Stored data entries

Lemma pairwise_question_entries (likert_data : LikertData) (question : string)
      (inner : Dict.t pairwise_result) :
  pairwise_question ks_2samp likert_data question = Ok inner ->
  forall r, In r (Dict.values inner) ->
    exists data1 data2 ks,
      ks_2samp data1 data2 = Some ks /\ r = pairwise_entry ks.
Proof.
  unfold pairwise_question.
  apply (foldM_invariant (fun acc => forall r, In r (Dict.values acc) ->
           exists data1 data2 ks,
             ks_2samp data1 data2 = Some ks /\ r = pairwise_entry ks)).
  - intros r [].
  - intros acc [p1 p2] acc' _ Hacc Hstep r Hr. cbn [fst snd] in Hstep.
    destruct (getitem p1 likert_data) as [d1|]; simpl in Hstep; [|discriminate].
    destruct (getitem question d1) as [data1|]; simpl in Hstep; [|discriminate].
    destruct (getitem p2 likert_data) as [d2|]; simpl in Hstep; [|discriminate].
    destruct (getitem question d2) as [data2|]; simpl in Hstep; [|discriminate].
    destruct (ks_2samp data1 data2) as [ks|] eqn:Eks; [|discriminate].
    injection Hstep as <-. apply In_values_set in Hr.
    destruct Hr as [-> | Hr]; [|now apply Hacc].
    now exists data1, data2, ks.
Qed.

Lemma pairwise_tests_entries (likert_data : LikertData)
      (omnibus_results : Dict.t omnibus_result)
      (pw : Dict.t (Dict.t pairwise_result)) :
  perform_pairwise_ks_tests ks_2samp likert_data omnibus_results = Ok pw ->
  forall inner, In inner (Dict.values pw) ->
  forall r, In r (Dict.values inner) ->
    exists data1 data2 ks,
      ks_2samp data1 data2 = Some ks /\ r = pairwise_entry ks.
Proof.
  unfold perform_pairwise_ks_tests.
  apply (foldM_invariant (fun acc => forall inner, In inner (Dict.values acc) ->
           forall r, In r (Dict.values inner) ->
           exists data1 data2 ks,
             ks_2samp data1 data2 = Some ks /\ r = pairwise_entry ks)).
  - intros inner [].
  - intros acc [q o] acc' _ Hacc Hstep inner Hinner. cbn [fst snd] in Hstep.
    destruct (significant o).
    + destruct (pairwise_question ks_2samp likert_data q) as [inner0|] eqn:Eq;
        simpl in Hstep; [|discriminate].
      injection Hstep as <-. apply In_values_set in Hinner.
      destruct Hinner as [-> | Hinner]; [|now apply Hacc].
      now apply (pairwise_question_entries likert_data q).
    + injection Hstep as <-. now apply Hacc.
Qed.
(** * Paginated product listing: the [GetProducts] handler

    A shallow embedding of [backend/internal/handlers/products.go] and a
    verification of its pagination contract: how the raw [page] and
    [limit] query parameters are normalised, how the count and page-fetch
    queries are issued, how the envelope is composed, and what the handler
    does to the response writer and to the trace span on each path.

    Conventions of the model
    - Go's [int] is the 64-bit two's complement integer; it is a [Z] with
      the wrap-around written out ([wrap_int]).
    - [float64] is IEEE 754 binary64, taken from the Standard Library's
      executable specification [SpecFloat] at precision 53.
    - The handler is a procedure with effects on a response writer, a
      span, the logger and the database handle.  Effects are threaded
      through a state monad over a [World] recording, in order, every
      operation the handler performs on each of them. *)

From Stdlib Require Import ZArith Lia DecimalString DecimalPos Ascii String Bool.
From Stdlib Require Import Floats.SpecFloat.
From stdpp Require Import gmap strings list sorting.

Local Open Scope Z_scope.

(* ================================================================== *)
(** * Machine integers *)
(* ================================================================== *)

Module GoInt.

Definition intSize : Z := 64.
Definition minInt : Z := - 2 ^ (intSize - 1).
Definition maxInt : Z := 2 ^ (intSize - 1) - 1.

(** The value of a mathematical integer once stored in an [int]. *)
Definition wrap_int (z : Z) : Z :=
  (z + 2 ^ (intSize - 1)) mod 2 ^ intSize - 2 ^ (intSize - 1).

Definition in_range (z : Z) : bool := (minInt <=? z) && (z <=? maxInt).

Definition int_sub (x y : Z) : Z := wrap_int (x - y).
Definition int_mul (x y : Z) : Z := wrap_int (x * y).

End GoInt.
Export GoInt.

(* ================================================================== *)
(** * [strconv.Atoi] *)
(* ================================================================== *)

Module Strconv.

Definition is_digit (c : ascii) : bool :=
  let n := Z.of_N (N_of_ascii c) in (48 <=? n) && (n <=? 57).

Definition digit_value (c : ascii) : Z := Z.of_N (N_of_ascii c) - 48.

(** The digit loop: base 10, no underscores, no letters. *)
Fixpoint parse_digits (s : string) (acc : Z) : option Z :=
  match s with
  | EmptyString => Some acc
  | String c rest =>
      if is_digit c then parse_digits rest (acc * 10 + digit_value c)
      else None
  end.

(** [Atoi s] is [Some n] when [strconv.Atoi] returns [(n, nil)] and
    [None] when it returns a non-nil error (a syntax error for the
    empty string, a lone sign or a character that is not a decimal
    digit; a range error when the value does not fit an [int]).  The
    value returned next to an error is never read by the handler. *)
Definition Atoi (s : string) : option Z :=
  match s with
  | EmptyString => None
  | String c rest =>
      let neg := Ascii.eqb c "-" in
      let digits := if neg || Ascii.eqb c "+" then rest else s in
      match digits with
      | EmptyString => None
      | String _ _ =>
          match parse_digits digits 0 with
          | None => None
          | Some un =>
              let n := if neg then - un else un in
              if in_range n then Some n else None
          end
      end
  end.

(** [strconv.Itoa], used by the JSON encoder for integer fields. *)
Definition Itoa (z : Z) : string := NilZero.string_of_int (Z.to_int z).

(** The value of a decimal numeral read from the left, as the digit
    loop accumulates it. *)
Fixpoint horner (d : Decimal.uint) (acc : Z) : Z :=
  match d with
  | Decimal.Nil => acc
  | Decimal.D0 l => horner l (acc * 10 + 0)
  | Decimal.D1 l => horner l (acc * 10 + 1)
  | Decimal.D2 l => horner l (acc * 10 + 2)
  | Decimal.D3 l => horner l (acc * 10 + 3)
  | Decimal.D4 l => horner l (acc * 10 + 4)
  | Decimal.D5 l => horner l (acc * 10 + 5)
  | Decimal.D6 l => horner l (acc * 10 + 6)
  | Decimal.D7 l => horner l (acc * 10 + 7)
  | Decimal.D8 l => horner l (acc * 10 + 8)
  | Decimal.D9 l => horner l (acc * 10 + 9)
  end.

End Strconv.
Export Strconv.

(* ================================================================== *)
(** * [float64] and [math.Ceil] *)
(* ================================================================== *)

Module Float64.

Definition prec : Z := 53.
Definition emax : Z := 1024.

Definition float64 : Type := spec_float.

(** The conversion [float64(n)] of an [int]: round to nearest, ties to
    even. *)
Definition float64_of_int (n : Z) : float64 :=
  binary_normalize prec emax n 0 false.

(** The operator [/] on [float64]. *)
Definition float64_div (x y : float64) : float64 := SFdiv prec emax x y.

(** The least integer not below [sm * 2 ^ e]. *)
Definition Zceil_scaled (sm e : Z) : Z :=
  if 0 <=? e then sm * 2 ^ e else - ((- sm) / 2 ^ (- e)).

(** [sm * 2 ^ e] truncated towards zero. *)
Definition Ztrunc_scaled (sm e : Z) : Z :=
  if 0 <=? e then sm * 2 ^ e else Z.quot sm (2 ^ (- e)).

(** [math.Ceil]: zeros, infinities and NaN are returned as they are;
    the ceiling of a finite value is an integer that binary64 holds
    exactly, with the sign of the argument when it is zero. *)
Definition Ceil (x : float64) : float64 :=
  match x with
  | S754_finite s m e =>
      binary_normalize prec emax (Zceil_scaled (cond_Zopp s (Zpos m)) e) 0 s
  | _ => x
  end.

(** The conversion [int(x)]: truncation towards zero.  Go leaves the
    result open when the value does not fit; the model returns what
    the amd64 instruction does there, the least [int]. *)
Definition int_of_float64 (x : float64) : Z :=
  match x with
  | S754_zero _ => 0
  | S754_finite s m e =>
      let v := Ztrunc_scaled (cond_Zopp s (Zpos m)) e in
      if in_range v then v else minInt
  | _ => minInt
  end.

(** Helpers of the rounding analysis: whether a location is inexact,
    and the mantissa, at the exponent of the quotient, that
    [binary_round_aux] produces from a quotient of 53 or 54 bits. *)
Definition inexact (l : location) : bool :=
  match l with loc_Exact => false | loc_Inexact _ => true end.

Definition rounded (q : Z) (l : location) : Z :=
  if q <? 2 ^ 53 then round_nearest_even q l
  else 2 * round_nearest_even (q / 2)
             (loc_of_shr_record (shr_1 (shr_record_of_loc q l))).

End Float64.
Export Float64.

(** The mathematical ceiling of [n / d] for a positive [d]. *)
Definition ceil_div (n d : Z) : Z := (n + d - 1) / d.

(* ================================================================== *)
(** * Data model *)
(* ================================================================== *)

(** A Go slice value: [nil], or a slice with its elements.  The two
    have length zero alike but are encoded differently by
    [encoding/json]. *)
Inductive slice (A : Type) : Type :=
| nil_slice
| make_slice (elems : list A).
Arguments nil_slice {A}.
Arguments make_slice {A} elems.

Definition elements {A} (s : slice A) : list A :=
  match s with nil_slice => [] | make_slice l => l end.

Definition len {A} (s : slice A) : Z := Z.of_nat (length (elements s)).

(** [append(s, x1, ..., xn)]: appending nothing returns [s] itself. *)
Definition append {A} (s : slice A) (xs : list A) : slice A :=
  match xs with
  | [] => s
  | _ :: _ => make_slice (elements s ++ xs)
  end.

(** Modelled from the spec: [models.Product] lives outside the handler's
    file; its fields are the columns the handler selects, an integer
    identifier, five text fields, a numeric price and a creation time. *)
Record Product : Type := {
  id : Z;
  name : string;
  category : string;
  brand : string;
  model : string;
  description : string;
  price : Z;
  created_at : string
}.

(** Modelled from the spec: [models.PaginatedResponse], the envelope,
    with the fields the handler fills in. *)
Record PaginatedResponse : Type := {
  Products : slice Product;
  Page : Z;
  Limit : Z;
  TotalPages : Z;
  Count : Z
}.

(* ================================================================== *)
(** * The product store behind [sqlx.DB] *)
(* ================================================================== *)

Inductive DbResult (A : Type) : Type :=
| Ok (a : A)
| Err (msg : string).
Arguments Ok {A} a.
Arguments Err {A} msg.

(** The two statements the handler runs, as an interface:
    [SELECT COUNT( * ) FROM products] and
    [SELECT id, ... FROM products ORDER BY id LIMIT ? OFFSET ?] with the
    two bound arguments. *)
Record Store : Type := {
  count_products : DbResult Z;
  select_products : Z -> Z -> DbResult (list Product)
}.

Record ProductHandler : Type := { db : Store }.

Definition NewProductHandler (d : Store) : ProductHandler := {| db := d |}.

(** [ORDER BY id]. *)
Definition by_id (p q : Product) : Prop := id p <= id q.

#[global] Instance by_id_dec (p q : Product) : Decision (by_id p q) :=
  Z_le_dec (id p) (id q).

Definition order_by_id (rows : list Product) : list Product :=
  merge_sort by_id rows.

(** [LIMIT limit OFFSET offset]: skip [offset] rows, keep at most
    [limit]. *)
Definition limit_offset (limit offset : Z) (rows : list Product) : list Product :=
  take (Z.to_nat limit) (drop (Z.to_nat offset) rows).

(** A static snapshot of the [products] table: both statements are
    evaluated on the same rows.  The server refuses a negative bound
    argument of [LIMIT] or [OFFSET], as MySQL does when it executes a
    prepared statement. *)

Definition snapshot_store (rows : list Product) : Store := {|
  count_products := Ok (Z.of_nat (length rows));
  select_products := fun limit offset =>
    if (limit <? 0) || (offset <? 0)
    then Err "Incorrect arguments to mysqld_stmt_execute"
    else Ok (limit_offset limit offset (order_by_id rows))
|}.

(* ================================================================== *)
(** * The request and its environment *)
(* ================================================================== *)

(** [url.Values], a map from a key to the values given for it. *)
Record Request : Type := {
  RemoteAddr : string;
  Query : gmap string (list string)
}.

(** [url.Values.Get]: the first value of the key, or the empty string
    when the key is absent. *)
Definition Get (q : gmap string (list string)) (key : string) : string :=
  match q !! key with
  | Some (v :: _) => v
  | _ => EmptyString
  end.

(** What the surroundings decide during one call: the two readings of
    the clock and whether writing the body to the connection fails. *)
Record Env : Type := {
  clock_start : Z;
  clock_end : Z;
  write_error : option string
}.

(* ================================================================== *)
(** * The world the handler acts on *)
(* ================================================================== *)

Inductive Chunk : Type :=
| Text (s : string)
| Json (v : PaginatedResponse).

(** Operations on the [http.ResponseWriter], in the order performed. *)
Inductive RwOp : Type :=
| OpHeaderSet (key value : string)
| OpHeaderDel (key : string)
| OpWriteHeader (code : Z)
| OpWrite (c : Chunk).

Inductive AttrValue : Type :=
| AttrString (s : string)
| AttrInt (n : Z).

Record Span : Type := {
  span_name : string;
  span_attrs : list (string * AttrValue);
  span_ended : nat
}.

Inductive DbCall : Type :=
| DbCount
| DbSelect (limit offset : Z).

Inductive LogLine : Type :=
| LogRequest (remote : string)
| LogParams (pageStr limitStr : string)
| LogProcessed (page limit offset : Z)
| LogCountQuery
| LogCountError (e : string)
| LogTotalCount (n : Z)
| LogSelectQuery (limit offset : Z)
| LogSelectError (e : string)
| LogRetrieved (n : Z)
| LogTotalPages (n : Z)
| LogEncodeError (e : string)
| LogCompleted (duration n : Z).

> [EXERCISE DIRECTIONS] Once you find the line with "slice A) (xs" in the entries above, output it and each line after it up to and including the line with "take (Z.to_nat limit)", and nothing else.

> [RESULT OF THIS TASK]
Definition append {A} (s : slice A) (xs : list A) : slice A :=
  match xs with
  | [] => s
  | _ :: _ => make_slice (elements s ++ xs)
  end.

(** Modelled from the spec: [models.Product] lives outside the handler's
    file; its fields are the columns the handler selects, an integer
    identifier, five text fields, a numeric price and a creation time. *)
Record Product : Type := {
  id : Z;
  name : string;
  category : string;
  brand : string;
  model : string;
  description : string;
  price : Z;
  created_at : string
}.

(** Modelled from the spec: [models.PaginatedResponse], the envelope,
    with the fields the handler fills in. *)
Record PaginatedResponse : Type := {
  Products : slice Product;
  Page : Z;
  Limit : Z;
  TotalPages : Z;
  Count : Z
}.

(* ================================================================== *)
(** * The product store behind [sqlx.DB] *)
(* ================================================================== *)

Inductive DbResult (A : Type) : Type :=
| Ok (a : A)
| Err (msg : string).
Arguments Ok {A} a.
Arguments Err {A} msg.

(** The two statements the handler runs, as an interface:
    [SELECT COUNT( * ) FROM products] and
    [SELECT id, ... FROM products ORDER BY id LIMIT ? OFFSET ?] with the
    two bound arguments. *)
Record Store : Type := {
  count_products : DbResult Z;
  select_products : Z -> Z -> DbResult (list Product)
}.

Record ProductHandler : Type := { db : Store }.

Definition NewProductHandler (d : Store) : ProductHandler := {| db := d |}.

(** [ORDER BY id]. *)
Definition by_id (p q : Product) : Prop := id p <= id q.

#[global] Instance by_id_dec (p q : Product) : Decision (by_id p q) :=
  Z_le_dec (id p) (id q).

Definition order_by_id (rows : list Product) : list Product :=
  merge_sort by_id rows.

(** [LIMIT limit OFFSET offset]: skip [offset] rows, keep at most
    [limit]. *)
Definition limit_offset (limit offset : Z) (rows : list Product) : list Product :=
  take (Z.to_nat limit) (drop (Z.to_nat offset) rows).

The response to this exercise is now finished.